The Ktunaxa Nation said Thursday it was considering its options after a recent BC Court of Appeal ruling.
The British Columbia Court of Appeals ruled last week that BC’s approval of a ski resort in the Jumbo Valley, or Qat’muk, did not violate the Ktunaxa Charter right to freedom of religion, and that BC’s consultation with the Ktunaxa regarding their constitutionally protected Aboriginal rights was reasonable.
Kathryn Teneese, Ktunaxa Nation Council Chair, said the decision should be a concern to all Canadians who care not only about the constitutionally protected rights of Aboriginal peoples, but about the actual protection of their own freedom of religion as promised in the Charter of Rights and Freedoms.
“The court ruling also means it was okay for the Minister who approved the ski resort to ignore our Charter right to freedom of religion even though we expressly raised it several times with him in writing,” Teneese said. “The Minister didn’t even mention our Charter right in his written decision to approve the ski resort. From our perspective, the court also has allowed the government to make significant errors in consultations with us.”
Teneese said that if the ski resort is built, it puts vitally important Ktunaxa spiritual practices and beliefs at stake.

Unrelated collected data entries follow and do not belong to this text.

(** *** How the parts carry over *)

Lemma at_target_grows s s' index : grows s s' -> at_target s index -> at_target s' index.
Proof. intros [Hi _] Ha. unfold at_target. by rewrite !Hi. Qed.
Lemma at_target_written s index r : at_target s index -> written s PRS r <-> written s index r.
Proof. intros Ha. unfold written, doc_named. by rewrite Ha. Qed.
Lemma result_grows s s' w : grows s s' -> result_ok s w -> result_ok s' w.
Proof.
  intros Hg. unfold result_ok. destruct (wr_result w) as [[os fs]|]; [|done]. intros Hw r Hr Hp.
  destruct (Hw r Hr Hp) as [H1 H2]. split; intros; eapply written_grows; eauto.
Qed.
Lemma switched_grows s s' db rn : grows s s' -> switched_ok s db rn -> switched_ok s' db rn.
Proof.
  intros Hg Hs j Hj Ha Hn. destruct (Hs j Hj Ha Hn) as [H1 H2]. split; [|done]. intros index Hi.
  eapply at_target_grows; [exact Hg|by apply H1].
Qed.
Lemma switched_moves s db db' rn : jobs_move db db' -> switched_ok s db rn -> switched_ok s db' rn.
Proof.
  intros [_ _ Hr] Hs j' Hj' Ha Hn. destruct (Hr j' Hj') as [(_ & _ & Hf)|(j & Hj & He & Hk1 & Hk2 & Hk3 & Hk4 & _)]; [done|].
  rewrite Hk3, He. rewrite Hk4 in Hn. apply Hs; auto.
Qed.
Lemma switched_runner s db rn rn' :
  (forall id, job_of rn' = Some id -> job_of rn = Some id) -> switched_ok s db rn -> switched_ok s db rn'.
Proof. intros Hj Hs j Hin Ha Hn. destruct (Hs j Hin Ha Hn) as [H1 H2]. split; [done|]. intros id Hid. by apply H2, Hj. Qed.
Lemma run_grows s s' db ws acked rn : grows s s' -> run_ok s db ws acked rn -> run_ok s' db ws acked rn.
Proof.
  intros Hg [R1 R2 R3]. split; [done..|]. intros id index Hid Ht Hr. destruct (R3 id index Hid Ht Hr) as [Hm Hn].
  split; [destruct Hm as [Ha|]; [left; by eapply at_target_grows|by right]|]. intros r Hin Hp. eapply need_grows; [exact Hg|by apply Hn].
Qed.
Lemma run_moves s db db' ws acked rn : jobs_move db db' -> run_ok s db ws acked rn -> run_ok s db' ws acked rn.
Proof.
  intros Hm [R1 R2 R3]. pose proof (jm_next _ _ Hm) as Hle. split.
  - intros id Hid. specialize (R1 id Hid). lia.
  - intros id index Hid Ht. eapply moves_builds; [exact Hm|by apply R1|by apply R2].
  - intros id index Hid Ht Hr. assert (running_in id db) as Hr0 by (eapply moves_running; [exact Hm|by apply R1|done]).
    destruct (R3 id index Hid Ht Hr0) as [Hmode Hn]. split; [|done]. destruct Hmode as [|[Hd Htold]]; [by left|right].
    split; [|done]. eapply moves_dual; [exact Hm|by apply R1|done].
Qed.
Lemma run_writers s db ws ws' acked rn :
  (forall w, w ∈ ws' -> ∃ w0, w0 ∈ ws ∧ wr_targets w = wr_targets w0) -> run_ok s db ws acked rn -> run_ok s db ws' acked rn.
Proof.
  intros Hsub [R1 R2 R3]. split; [done..|]. intros id index Hid Ht Hr. destruct (R3 id index Hid Ht Hr) as [Hm Hn].
  split; [|done]. destruct Hm as [|[Hd [H1 H2]]]; [by left|right]. split; [done|]. split; [|done]. intros w Hw.
  destruct (Hsub w Hw) as (w0 & Hw0 & ->). by apply H1.
Qed.
Lemma run_idle s db ws acked : run_ok s db ws acked rn_idle.
Proof. by split. Qed.
(** ** Effective numbers *)

Lemma sorted_numbers_elem n l : n ∈ sorted_numbers l <-> n ∈ l.
Proof. unfold sorted_numbers. by rewrite merge_sort_Permutation, elem_of_remove_dups. Qed.
Lemma sorted_numbers_sorted l : StronglySorted Z.le (sorted_numbers l) ∧ NoDup (sorted_numbers l).
Proof.
  unfold sorted_numbers. split; [apply (StronglySorted_merge_sort Z.le)|]. rewrite merge_sort_Permutation. apply NoDup_remove_dups.
Qed.
Lemma sorted_unique l k :
  StronglySorted Z.le l -> NoDup l -> StronglySorted Z.le k -> NoDup k -> (forall n, n ∈ l <-> n ∈ k) -> l = k.
Proof.
  intros Hl Hnl Hk Hnk He. apply (StronglySorted_unique Z.le); [done..|]. by apply NoDup_Permutation.
Qed.
Lemma sorted_numbers_ext l k : (forall n, n ∈ l <-> n ∈ k) -> sorted_numbers l = sorted_numbers k.
Proof.
  intros He. destruct (sorted_numbers_sorted l) as [? ?], (sorted_numbers_sorted k) as [? ?]. apply sorted_unique; try done.
  intros n. by rewrite !sorted_numbers_elem.
Qed.
Lemma linked_elem ok c db n : n ∈ linked ok c db <-> ∃ e, has_link (c.1, n, c.2, e) db ∧ ok (c.1, n, c.2, e) = true.
Proof.
  destruct c as [r sha]. unfold linked, has_link. rewrite list_elem_of_omap. cbn [fst snd]. split.
  - intros ([[[[r' n'] sha'] e] v] & Hin%elem_of_map_to_list & He). cbn [fst] in He. destruct (_ && _) eqn:E; [|done]. injection He as ->.
    apply andb_prop in E as [[= -> ->]%bool_decide_eq_true_1 Hok]. exists e. split; [by exists v|done].
  - intros (e & [v Hv] & Hok). exists ((r, n, sha, e), v). split; [by apply elem_of_map_to_list|]. cbn [fst]. by rewrite bool_decide_eq_true_2, Hok.
Qed.
Lemma effective_numbers_elem c db n :
  n ∈ effective_numbers c db <-> ∃ e, has_link (c.1, n, c.2, e) db ∧ effective_on (chain_rows_of_link c.1 c.2 db) n e = true.
Proof. unfold effective_numbers. by rewrite sorted_numbers_elem, linked_elem. Qed.
Lemma has_source_intro r n sha db : has_link (r, n, sha, source) db -> has_source r db sha = true.
Proof.
  intros [v Hv]. unfold has_source. apply existsb_exists. exists ((r, n, sha, source), v).
  split; [by apply list_elem_of_In, elem_of_map_to_list|]. cbn [fst]. by rewrite Z.eqb_refl, jeqb_refl, bool_decide_eq_true_2.
Qed.
(** Chains that name the same pull requests for a commit. *)
Definition same_chain (r : Z) (sha : jstr) (db db' : LinkDb) : Prop :=
  forall o, o ∈ chain_rows_of_link r sha db' <-> o ∈ chain_rows_of_link r sha db.
Lemma effective_on_ext l k pr e : (forall o, o ∈ l <-> o ∈ k) -> effective_on l pr e = effective_on k pr e.
Proof.
  intros He. destruct e; [|done]. cbn [effective_on].
  destruct l as [|x l], k as [|y k]; [done| | |by apply bool_decide_ext].
  - exfalso. apply (not_elem_of_nil y), He. by left.
  - exfalso. apply (not_elem_of_nil x), He. by left.
Qed.
(** The set of a commit depends on its links and its chain rows only; on these when it has source links. *)
Lemma effective_numbers_ext c db db' :
  (forall n e, has_link (c.1, n, c.2, e) db' <-> has_link (c.1, n, c.2, e) db) ->
  (has_source c.1 db c.2 = true -> same_chain c.1 c.2 db db') ->
  effective_numbers c db' = effective_numbers c db.
Proof.
  intros Hl Hc. apply sorted_numbers_ext. intros n. rewrite !linked_elem. unfold effective_link.
  split; intros ([] & Hk & Hok); try (exists merge; split; [by apply Hl|done]); exists source; (split; [by apply Hl|]).
  - rewrite <- Hok. symmetry. apply effective_on_ext, Hc. by eapply has_source_intro, Hl.
  - rewrite <- Hok. apply effective_on_ext, Hc. by eapply has_source_intro.
Qed.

“Those spiritual practices and beliefs are central to the Ktunaxa, our society, identity and sense of well-being. But the Court of Appeal ultimately decided that our spiritual practices and beliefs should not be protected when their protection might impact other people,” she said. “Despite the court ruling, we continue to believe that our Charter rights are meant to be protected.”
Teneese said Qat’muk is where the Grizzly Bear Spirit was born, goes to heal itself, and returns to the spirit world. For Ktunaxa, Grizzly Bear Spirit is a unique and indispensable source of collective as well as individual guidance, strength, and protection, and a necessary part of many Ktunaxa spiritual practices. Qat’muk’s spiritual importance is also deeply connected to its biological significance for living grizzly bears now and in the future.
“We have opposed this project for almost 30 years and will continue to do so,” Teneese added. “We are working closely with our legal team to analyze the ruling and other developments to determine what our next steps will be.”
She said one of those steps could be an appeal to the Supreme Court of Canada.